(353 words) “After the ball” - the story of the famous writer Leo Tolstoy about how just one case can change our understanding of the world. In this work, the character Pyotr Vladislavich, the father of Varenka and the colonel, about which we will tell in more detail, appears.
The first time we meet Pyotr Vladislavich at a ball. He is beautiful, beautifully built, has a pleasant appearance - a ruddy face, tall, affectionate smile. The colonel loves his daughter Varenka very much, he’s ready to do anything for her - even to dance a mazurka when he doesn’t want to: “Everything must be according to the law”. He dances beautifully - vigorously, with a gleam in his eyes, although not young anymore. Looking at them, the narrator experiences enthusiastic emotion, because it is noticeable that his father’s feelings are sincere and touching. He also notes the following detail - that the father wears “unfashionable” quadrangular boots, and not sharp ones, in order to save money on providing his daughter so that she does not need anything. After the dance, "with some effort, he raised himself gently, sweetly, wrapped his hands around his daughter's ears and kissed him on the forehead." This scene is riddled with love, the reader cannot but notice it.

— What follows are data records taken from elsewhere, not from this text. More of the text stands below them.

Definition keepsCacheBound {S A : Type} (m : M S A) : Prop :=
  forall fs, cacheBounded fs -> cacheBounded (snd (m fs)).

(** The idempotency key of a call, as [patch] and [observe] compute it. *)
Definition idKeyOf (kind userId : string) (idempotencyKey : option string) : option string :=
  if truthyStr idempotencyKey
  then Some (makeIdempotencyKey kind userId (default EmptyString idempotencyKey))
  else None.

(** A stored record is coherent when its profile is made of the values
    its provenance carries, field by field. *)
Definition recordCoherent (profile : gmap string value)
    (provenance : gmap string Provenance) : Prop :=
  profile = p_value <$> provenance.

(** Every record of the store satisfies [Pr]. *)
Definition recordsSatisfy (Pr : gmap string value -> gmap string Provenance -> Prop)
    (a : MemoryAdapter) : Prop :=
  forall userId entry, store a !! userId = Some entry ->
                       Pr (me_profile entry) (me_provenance entry).

Definition keepsRecords {A : Type}
    (Pr : gmap string value -> gmap string Provenance -> Prop)
    (m : M MemoryAdapter A) : Prop :=
  forall fs, recordsSatisfy Pr (storage fs) -> recordsSatisfy Pr (storage (snd (m fs))).

(** The field is accounted for in a result: updated, or rejected with a
    reason. *)
Definition accountedFor (field : string) (updated : gmap string value)
    (rejected : list RejectedField) : Prop :=
  is_Some (updated !! field) \/ exists r, In r rejected /\ r_field r = field.

(** The result an async [observe] returns at once. *)
Definition queuedResult (snapshotProfile : gmap string value) (requestId : string)
    : OpResult :=
  {| res_profile := snapshotProfile;
     res_updated := ∅;
     res_rejected := [];
     res_extracted := Some ∅;
     res_rawResponse := None;
     res_queued := Some true;
     res_latencyMs := None;
     res_requestId := Some requestId |}.

(** The profile stored for a subject, if there is a record. *)
Definition storedProfile (a : MemoryAdapter) (userId : string) : option (gmap string value) :=
  me_profile <$> store a !! userId.
(** * Concrete inputs *)

Definition adaProvenance : Provenance :=
  {| p_value := VStr "Ada"; p_source := "manual"; p_timestamp := 1000;
     p_confidence := NFin (1 # 1); p_inferred := false |}.

(** An adapter holding a record for ["u1"] with etag ["1"]. *)
Definition adaMemory : MemoryAdapter :=
  {| store := {[ "u1" := {| me_profile := {[ "name" := VStr "Ada" ]};
                            me_provenance := {[ "name" := adaProvenance ]};
                            me_etag := "1";
                            me_history := [] |} ]};
     maxHistory := None |}.

(** A clock that advances by one millisecond at each read. *)
Definition tickingClock (n : nat) : Z := 2000 + Z.of_nat n.

Definition adaSheet : FactSheet MemoryAdapter :=
  newFactSheet adaMemory DEFAULT_POLICY (Some ProfileSchema) None tickingClock.

(** Two writers get in between: one after the first read of the call, one
    after its second read. *)
Definition rivalWrite : RivalWrite :=
  {| rw_userId := "u1"; rw_profile := ∅; rw_provenance := ∅ |}.

Definition contendedSheet : FactSheet SharedMemory :=
  newFactSheet {| sm_adapter := emptyMemory; pendingWrites := [rivalWrite; rivalWrite] |}
    DEFAULT_POLICY (Some ProfileSchema) None tickingClock.

Definition adaCandidate : Candidate :=
  {| c_field := "name"; c_value := VStr "Ada"; c_confidence := NFin (1 # 1);
     c_inferred := false; c_timestamp := None; c_source := "manual" |}.

(** The profile of the merge tests: [role = "founder"], set manually. *)
Definition founderProvenance : Provenance :=
  {| p_value := VStr "founder"; p_source := "manual"; p_timestamp := 100000000;
     p_confidence := NFin (1 # 1); p_inferred := false |}.

Definition founderInput (candidates : list Candidate) (skipRecencyCheck : bool) : MergeInput :=
  {| mi_profile := {[ "role" := VStr "founder" ]};
     mi_provenance := {[ "role" := founderProvenance ]};
     mi_candidates := candidates;
     mi_policy := DEFAULT_POLICY;
     mi_allowNull := fun _ => false;
     mi_skipRecencyCheck := skipRecencyCheck |}.

(** A manual candidate for [role] with the timestamp given. *)
Definition engineerAt (ts : Z) : Candidate :=
  {| c_field := "role"; c_value := VStr "engineer"; c_confidence := NFin (9 # 10);
     c_inferred := false; c_timestamp := Some ts; c_source := "manual" |}.

(** The manual candidate for [role] again, with a confidence below the
    [minConfidence] of the default policy. *)
Definition unsureEngineerAt (ts : Z) : Candidate :=
  {| c_field := "role"; c_value := VStr "engineer"; c_confidence := NFin (2 # 10);
     c_inferred := false; c_timestamp := Some ts; c_source := "manual" |}.

(** An observed candidate for [city]. *)
Definition cityCandidate : Candidate :=
  {| c_field := "city"; c_value := VStr "Paris"; c_confidence := NFin (9 # 10);
     c_inferred := false; c_timestamp := Some 5; c_source := "observe" |}.

(** A batch around the recency boundary of the founder's profile: the
    manual candidate for [role] that is exactly 24 hours older than the
    provenance of [role], between a manual candidate for [name] and an
    observed one for [city]. *)
Definition boundaryBatch : list Candidate :=
  [cityCandidate; engineerAt (100000000 - 86400000); adaCandidate].

(** The default policy with a negative recency window. *)
Definition negativeWindowPolicy : ConflictPolicy :=
  {| sourcePriority := sourcePriority DEFAULT_POLICY;
     minConfidence := minConfidence DEFAULT_POLICY;
     recencyWindowMs := -1000;
     maxFieldLength := maxFieldLength DEFAULT_POLICY;
     extrasMaxKeys := extrasMaxKeys DEFAULT_POLICY;
     extrasPolicy := None |}.

Definition negativeWindowInput : MergeInput :=
  {| mi_profile := {[ "role" := VStr "founder" ]};
     mi_provenance := {[ "role" := founderProvenance ]};
     mi_candidates := [engineerAt (100000000 + 1000)];
     mi_policy := negativeWindowPolicy;
     mi_allowNull := fun _ => false;
     mi_skipRecencyCheck := false |}.

(** A merge into an empty record under the default policy. *)
Definition emptyInput (candidates : list Candidate) (skipRecencyCheck : bool) : MergeInput :=
  {| mi_profile := ∅; mi_provenance := ∅;
     mi_candidates := candidates;
     mi_policy := DEFAULT_POLICY;
     mi_allowNull := fun _ => false;
     mi_skipRecencyCheck := skipRecencyCheck |}.

(** A candidate whose source is named like a member of
    [Object.prototype]. *)
Definition fromConstructor (field v : string) : Candidate :=
  {| c_field := field; c_value := VStr v; c_confidence := NFin (9 # 10);
     c_inferred := false; c_timestamp := None; c_source := "constructor" |}.

(** A candidate from the CRM, the source of the highest priority of the
    default policy. *)
Definition fromCrm (field v : string) : Candidate :=
  {| c_field := field; c_value := VStr v; c_confidence := NFin (9 # 10);
     c_inferred := false; c_timestamp := None; c_source := "crm" |}.

(** Two guesses of one extraction for [role], the likelier one first. *)
Definition rivalGuesses : list Candidate :=
  [ {| c_field := "role"; c_value := VStr "engineer"; c_confidence := NFin (9 # 10);
       c_inferred := true; c_timestamp := None; c_source := "inferred" |};
    {| c_field := "role"; c_value := VStr "manager"; c_confidence := NFin (6 # 10);
       c_inferred := true; c_timestamp := None; c_source := "inferred" |} ].

(** The default policy with [maxFieldLength = 3]. *)
Definition shortPolicy : ConflictPolicy :=
  {| sourcePriority := sourcePriority DEFAULT_POLICY;
     minConfidence := minConfidence DEFAULT_POLICY;
     recencyWindowMs := recencyWindowMs DEFAULT_POLICY;
     maxFieldLength := 3;
     extrasMaxKeys := extrasMaxKeys DEFAULT_POLICY;
     extrasPolicy := None |}.

Definition shortInput : MergeInput :=
  {| mi_profile := ∅; mi_provenance := ∅;
     mi_candidates := [engineerAt 5];
     mi_policy := shortPolicy;
     mi_allowNull := fun _ => false;
     mi_skipRecencyCheck := true |}.

(** The batch of scenario 5: an older and a newer candidate for [role],
    the older one first. *)
Definition twoRoles : list Candidate :=
  [ {| c_field := "role"; c_value := VStr "A"; c_confidence := NFin (9 # 10);
       c_inferred := false; c_timestamp := Some 0; c_source := "observe" |};
    {| c_field := "role"; c_value := VStr "B"; c_confidence := NFin (9 # 10);
       c_inferred := false; c_timestamp := Some 1000; c_source := "observe" |} ].

(** A patch with an idempotency key, and its first run on an empty
    adapter. *)
Definition keyedPatch : PatchRequest :=
  {| pr_userId := "u1"; pr_facts := [("name", VStr "Ada")]; pr_source := Some "manual";
     pr_confidence := None; pr_idempotencyKey := Some "k1" |}.

Definition freshSheet : FactSheet MemoryAdapter :=
  newFactSheet emptyMemory DEFAULT_POLICY (Some ProfileSchema) None tickingClock.

Definition firstPatch : outcome OpResult * FactSheet MemoryAdapter :=
  patch codeUnitCompare zodParse keyedPatch freshSheet.

Definition firstResult : OpResult :=
  match fst firstPatch with
  | Ok r => r
  | Throw _ => patchResult ∅ ∅ []
  end.

(** ** The inputs of the test suite of the package *)

Definition testPolicy : ConflictPolicy := DEFAULT_POLICY.

Definition roleCandidate (v source : string) (ts : option Z) : Candidate :=
  {| c_field := "role"; c_value := VStr v; c_confidence := NFin (9 # 10);
     c_inferred := false; c_timestamp := ts; c_source := source |}.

But when the narrator accidentally meets Pyotr Vladislavich after the ball, he becomes like a different person. Carrying out his duties, he persecutes the Tatar with his back mutilated from violence for desertion. At first it seems to us that this situation is unpleasant for him, because when his companions beat the prisoner with a stick, he “walked beside him and, looking at himself under his feet, then at the punished person, sucked in air, puffing out his cheeks, and slowly released him through his protruding lip " But then the following happens - the colonel in anger begins to beat one of the soldiers in the face due to the fact that he badly beats the hostage. Noticing the narrator, he pretends not to notice him, and quickly turns away. Obviously, this is because he is ashamed.
This situation scares the narrator. He is trying to find excuses for Peter Vladislavich, referring to the fact that he does not have complete information, but the confident actions of the colonel and soldiers convince him of the opposite. This scene defines his whole life. He could not become a military man or enroll in any other public service.
Thus, Father Varenka is an example of how people lead a double life, deceiving loved ones and themselves. At first he appears to us as a good father who loves his daughter, and then as an evil tyrant who makes others suffer.